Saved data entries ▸
-------
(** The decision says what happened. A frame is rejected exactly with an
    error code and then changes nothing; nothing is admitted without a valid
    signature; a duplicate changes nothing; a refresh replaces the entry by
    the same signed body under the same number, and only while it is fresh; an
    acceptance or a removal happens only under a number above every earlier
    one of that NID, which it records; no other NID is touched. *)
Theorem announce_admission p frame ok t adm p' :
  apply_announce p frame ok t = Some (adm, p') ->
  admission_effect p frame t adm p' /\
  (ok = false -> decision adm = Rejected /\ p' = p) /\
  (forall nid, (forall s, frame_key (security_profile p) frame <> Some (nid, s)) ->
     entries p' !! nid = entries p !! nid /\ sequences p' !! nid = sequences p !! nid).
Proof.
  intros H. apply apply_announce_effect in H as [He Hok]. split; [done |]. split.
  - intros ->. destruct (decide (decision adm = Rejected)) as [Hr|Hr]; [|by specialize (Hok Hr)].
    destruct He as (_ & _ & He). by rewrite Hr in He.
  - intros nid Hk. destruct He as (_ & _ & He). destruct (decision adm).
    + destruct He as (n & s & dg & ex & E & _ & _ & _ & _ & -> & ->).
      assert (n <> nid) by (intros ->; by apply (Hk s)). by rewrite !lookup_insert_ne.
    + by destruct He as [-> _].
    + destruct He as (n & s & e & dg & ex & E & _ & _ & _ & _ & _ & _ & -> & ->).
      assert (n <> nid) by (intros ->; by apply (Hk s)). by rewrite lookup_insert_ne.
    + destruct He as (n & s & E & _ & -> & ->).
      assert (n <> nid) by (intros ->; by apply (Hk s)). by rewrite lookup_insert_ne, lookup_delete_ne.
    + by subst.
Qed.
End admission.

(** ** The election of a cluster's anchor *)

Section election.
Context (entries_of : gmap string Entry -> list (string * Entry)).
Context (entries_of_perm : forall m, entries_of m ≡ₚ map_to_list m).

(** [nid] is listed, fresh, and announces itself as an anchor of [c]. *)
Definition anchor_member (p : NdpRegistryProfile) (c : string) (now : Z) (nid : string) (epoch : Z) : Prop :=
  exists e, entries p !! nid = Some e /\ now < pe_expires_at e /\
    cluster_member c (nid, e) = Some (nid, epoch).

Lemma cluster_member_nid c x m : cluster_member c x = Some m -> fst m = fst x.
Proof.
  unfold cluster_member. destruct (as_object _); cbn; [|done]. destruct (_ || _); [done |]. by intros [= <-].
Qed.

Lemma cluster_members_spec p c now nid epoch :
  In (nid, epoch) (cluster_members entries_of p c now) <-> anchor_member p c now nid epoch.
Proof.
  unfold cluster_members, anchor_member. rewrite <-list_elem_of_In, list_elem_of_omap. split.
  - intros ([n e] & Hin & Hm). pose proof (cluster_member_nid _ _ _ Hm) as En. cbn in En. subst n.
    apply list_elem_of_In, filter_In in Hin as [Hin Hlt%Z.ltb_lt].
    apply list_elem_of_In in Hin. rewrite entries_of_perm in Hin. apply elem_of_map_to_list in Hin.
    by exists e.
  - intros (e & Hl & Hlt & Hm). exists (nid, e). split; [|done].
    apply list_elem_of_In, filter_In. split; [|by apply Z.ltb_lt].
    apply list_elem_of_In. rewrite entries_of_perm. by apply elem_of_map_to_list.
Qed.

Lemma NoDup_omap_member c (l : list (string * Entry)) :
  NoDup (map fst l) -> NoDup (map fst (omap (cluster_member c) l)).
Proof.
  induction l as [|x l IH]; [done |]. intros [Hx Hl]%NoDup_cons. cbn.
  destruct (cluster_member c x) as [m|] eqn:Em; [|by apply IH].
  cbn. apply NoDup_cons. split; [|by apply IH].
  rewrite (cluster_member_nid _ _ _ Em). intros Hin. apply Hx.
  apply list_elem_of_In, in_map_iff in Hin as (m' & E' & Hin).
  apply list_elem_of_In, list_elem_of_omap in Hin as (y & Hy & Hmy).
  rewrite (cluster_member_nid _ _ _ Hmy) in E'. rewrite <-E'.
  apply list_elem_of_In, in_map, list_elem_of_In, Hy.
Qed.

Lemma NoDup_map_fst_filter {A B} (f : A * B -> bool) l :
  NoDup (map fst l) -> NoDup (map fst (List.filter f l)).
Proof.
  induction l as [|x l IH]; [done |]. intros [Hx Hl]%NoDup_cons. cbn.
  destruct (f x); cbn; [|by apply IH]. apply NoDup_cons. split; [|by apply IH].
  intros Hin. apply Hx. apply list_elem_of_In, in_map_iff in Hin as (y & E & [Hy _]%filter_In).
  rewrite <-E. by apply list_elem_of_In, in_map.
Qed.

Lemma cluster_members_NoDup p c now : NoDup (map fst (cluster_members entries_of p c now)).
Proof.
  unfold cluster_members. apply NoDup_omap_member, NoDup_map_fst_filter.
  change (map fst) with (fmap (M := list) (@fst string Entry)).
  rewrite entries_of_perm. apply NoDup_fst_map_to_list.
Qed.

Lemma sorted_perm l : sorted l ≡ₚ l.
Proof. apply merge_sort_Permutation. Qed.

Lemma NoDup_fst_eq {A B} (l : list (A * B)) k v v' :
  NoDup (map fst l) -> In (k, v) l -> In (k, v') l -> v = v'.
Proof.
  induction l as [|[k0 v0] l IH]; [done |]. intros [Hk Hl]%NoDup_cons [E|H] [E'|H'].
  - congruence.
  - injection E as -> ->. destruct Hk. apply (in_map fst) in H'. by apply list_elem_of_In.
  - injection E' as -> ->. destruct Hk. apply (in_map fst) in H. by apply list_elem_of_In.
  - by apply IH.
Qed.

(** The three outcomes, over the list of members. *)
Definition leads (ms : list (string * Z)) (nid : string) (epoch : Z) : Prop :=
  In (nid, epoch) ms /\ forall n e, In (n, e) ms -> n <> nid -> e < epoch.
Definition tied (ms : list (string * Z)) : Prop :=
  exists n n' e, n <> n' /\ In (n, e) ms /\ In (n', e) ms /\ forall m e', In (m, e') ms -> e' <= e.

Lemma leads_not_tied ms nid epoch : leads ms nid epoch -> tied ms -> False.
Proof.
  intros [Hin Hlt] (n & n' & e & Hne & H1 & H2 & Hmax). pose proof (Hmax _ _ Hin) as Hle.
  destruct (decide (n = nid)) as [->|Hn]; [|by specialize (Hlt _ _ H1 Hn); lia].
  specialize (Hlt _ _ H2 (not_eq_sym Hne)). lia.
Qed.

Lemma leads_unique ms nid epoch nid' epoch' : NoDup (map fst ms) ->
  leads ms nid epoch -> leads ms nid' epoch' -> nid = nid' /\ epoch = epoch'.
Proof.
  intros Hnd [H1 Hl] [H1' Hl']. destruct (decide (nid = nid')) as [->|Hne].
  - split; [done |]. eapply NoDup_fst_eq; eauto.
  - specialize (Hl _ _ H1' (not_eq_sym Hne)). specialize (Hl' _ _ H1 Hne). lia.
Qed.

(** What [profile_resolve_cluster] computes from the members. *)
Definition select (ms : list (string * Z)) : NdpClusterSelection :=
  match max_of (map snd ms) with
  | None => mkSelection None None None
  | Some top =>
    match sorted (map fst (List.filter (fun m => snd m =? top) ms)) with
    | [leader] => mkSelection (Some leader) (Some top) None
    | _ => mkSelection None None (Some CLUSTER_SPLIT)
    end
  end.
-------
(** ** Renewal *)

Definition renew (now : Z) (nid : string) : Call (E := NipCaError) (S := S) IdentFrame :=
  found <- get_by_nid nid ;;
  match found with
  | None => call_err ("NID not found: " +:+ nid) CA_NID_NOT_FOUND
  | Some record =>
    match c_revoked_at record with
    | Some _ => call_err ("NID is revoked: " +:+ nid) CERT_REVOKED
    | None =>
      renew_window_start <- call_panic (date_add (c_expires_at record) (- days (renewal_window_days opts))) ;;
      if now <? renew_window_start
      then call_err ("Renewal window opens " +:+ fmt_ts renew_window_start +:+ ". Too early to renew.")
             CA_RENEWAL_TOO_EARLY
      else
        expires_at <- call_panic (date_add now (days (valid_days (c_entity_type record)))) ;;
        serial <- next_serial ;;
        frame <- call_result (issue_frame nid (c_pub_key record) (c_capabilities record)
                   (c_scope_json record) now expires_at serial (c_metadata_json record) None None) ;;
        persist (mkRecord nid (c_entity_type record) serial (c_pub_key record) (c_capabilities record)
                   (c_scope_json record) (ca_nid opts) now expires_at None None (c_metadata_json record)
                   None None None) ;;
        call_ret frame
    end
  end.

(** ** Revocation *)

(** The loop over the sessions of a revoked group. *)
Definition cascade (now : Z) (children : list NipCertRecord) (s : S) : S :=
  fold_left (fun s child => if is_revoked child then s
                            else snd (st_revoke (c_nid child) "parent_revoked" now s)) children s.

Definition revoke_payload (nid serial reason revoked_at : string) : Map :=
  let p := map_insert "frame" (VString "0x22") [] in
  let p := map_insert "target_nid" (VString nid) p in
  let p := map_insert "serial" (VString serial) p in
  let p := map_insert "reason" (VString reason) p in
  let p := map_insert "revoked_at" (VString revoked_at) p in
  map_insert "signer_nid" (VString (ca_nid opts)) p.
-------
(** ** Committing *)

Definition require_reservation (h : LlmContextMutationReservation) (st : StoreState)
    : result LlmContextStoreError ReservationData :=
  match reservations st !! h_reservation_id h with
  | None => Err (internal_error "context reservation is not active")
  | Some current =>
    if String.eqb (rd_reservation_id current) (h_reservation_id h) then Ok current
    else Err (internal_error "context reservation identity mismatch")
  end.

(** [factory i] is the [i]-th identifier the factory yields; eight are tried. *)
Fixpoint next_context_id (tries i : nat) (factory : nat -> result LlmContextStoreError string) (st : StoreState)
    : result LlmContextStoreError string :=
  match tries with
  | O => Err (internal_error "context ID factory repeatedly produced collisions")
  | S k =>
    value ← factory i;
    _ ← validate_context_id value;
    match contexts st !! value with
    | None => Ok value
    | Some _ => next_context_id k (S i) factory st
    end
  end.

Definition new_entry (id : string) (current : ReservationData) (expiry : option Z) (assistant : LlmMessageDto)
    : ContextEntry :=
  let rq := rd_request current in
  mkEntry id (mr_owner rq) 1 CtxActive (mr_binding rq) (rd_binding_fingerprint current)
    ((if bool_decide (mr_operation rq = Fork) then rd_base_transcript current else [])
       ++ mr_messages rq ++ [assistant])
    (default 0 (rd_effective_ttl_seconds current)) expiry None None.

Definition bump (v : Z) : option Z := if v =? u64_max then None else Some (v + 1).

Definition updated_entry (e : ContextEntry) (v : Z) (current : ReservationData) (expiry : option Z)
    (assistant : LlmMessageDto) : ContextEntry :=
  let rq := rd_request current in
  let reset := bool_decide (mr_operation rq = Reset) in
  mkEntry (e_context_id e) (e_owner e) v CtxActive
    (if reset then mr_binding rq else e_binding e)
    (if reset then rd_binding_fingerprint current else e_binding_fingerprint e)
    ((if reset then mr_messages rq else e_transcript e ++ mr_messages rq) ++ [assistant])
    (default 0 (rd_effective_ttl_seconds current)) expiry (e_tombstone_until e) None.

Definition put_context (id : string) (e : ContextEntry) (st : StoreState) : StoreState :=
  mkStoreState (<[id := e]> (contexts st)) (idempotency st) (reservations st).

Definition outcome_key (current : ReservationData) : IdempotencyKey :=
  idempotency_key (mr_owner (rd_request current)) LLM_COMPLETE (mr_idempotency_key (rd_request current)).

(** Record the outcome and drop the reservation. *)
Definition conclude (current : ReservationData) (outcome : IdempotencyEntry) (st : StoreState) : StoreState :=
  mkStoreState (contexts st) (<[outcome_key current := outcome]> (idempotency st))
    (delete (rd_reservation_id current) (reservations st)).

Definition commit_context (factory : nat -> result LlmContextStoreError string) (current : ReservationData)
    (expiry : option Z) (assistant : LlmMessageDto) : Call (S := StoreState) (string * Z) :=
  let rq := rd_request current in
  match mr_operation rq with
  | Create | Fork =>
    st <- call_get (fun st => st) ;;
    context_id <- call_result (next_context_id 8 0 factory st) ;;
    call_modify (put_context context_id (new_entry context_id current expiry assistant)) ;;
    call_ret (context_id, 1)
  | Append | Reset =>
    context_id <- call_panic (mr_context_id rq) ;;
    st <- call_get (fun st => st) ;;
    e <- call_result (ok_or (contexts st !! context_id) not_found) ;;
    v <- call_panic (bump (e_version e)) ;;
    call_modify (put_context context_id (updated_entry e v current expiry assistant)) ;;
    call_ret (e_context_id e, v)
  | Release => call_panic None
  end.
-------
Exercise prompt ▸ In the entries above, find the line with "(forall nid, (forall" and the line with "- intros nid", then set down exactly those two and every line between them, nothing else.

Completed task ▸
  (forall nid, (forall s, frame_key (security_profile p) frame <> Some (nid, s)) ->
     entries p' !! nid = entries p !! nid /\ sequences p' !! nid = sequences p !! nid).
Proof.
  intros H. apply apply_announce_effect in H as [He Hok]. split; [done |]. split.
  - intros ->. destruct (decide (decision adm = Rejected)) as [Hr|Hr]; [|by specialize (Hok Hr)].
    destruct He as (_ & _ & He). by rewrite Hr in He.
  - intros nid Hk. destruct He as (_ & _ & He). destruct (decision adm).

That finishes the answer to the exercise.